───── SUPPLIED DATA ─────

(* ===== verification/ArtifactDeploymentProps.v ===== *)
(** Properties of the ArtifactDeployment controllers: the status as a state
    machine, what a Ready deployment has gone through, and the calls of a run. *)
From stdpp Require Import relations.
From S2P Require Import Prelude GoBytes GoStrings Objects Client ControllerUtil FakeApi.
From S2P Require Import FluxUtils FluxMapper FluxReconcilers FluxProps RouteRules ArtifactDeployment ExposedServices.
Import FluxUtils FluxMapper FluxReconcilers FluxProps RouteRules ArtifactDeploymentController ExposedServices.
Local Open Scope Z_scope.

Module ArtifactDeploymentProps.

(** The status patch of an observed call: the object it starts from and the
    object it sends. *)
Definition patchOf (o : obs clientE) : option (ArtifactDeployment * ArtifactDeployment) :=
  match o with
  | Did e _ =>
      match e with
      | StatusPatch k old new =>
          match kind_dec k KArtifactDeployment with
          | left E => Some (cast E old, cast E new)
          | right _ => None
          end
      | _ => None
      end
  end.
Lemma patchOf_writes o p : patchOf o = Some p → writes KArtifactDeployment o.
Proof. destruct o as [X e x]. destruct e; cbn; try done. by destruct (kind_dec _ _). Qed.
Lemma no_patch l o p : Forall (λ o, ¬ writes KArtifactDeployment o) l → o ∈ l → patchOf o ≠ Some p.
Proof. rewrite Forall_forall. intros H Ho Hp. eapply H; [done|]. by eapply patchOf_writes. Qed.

─────

#### [TASK TO COMPLETE]
Count lines above containing "match" and report only the total.

#### [ANSWER TO THE PROBLEM]
3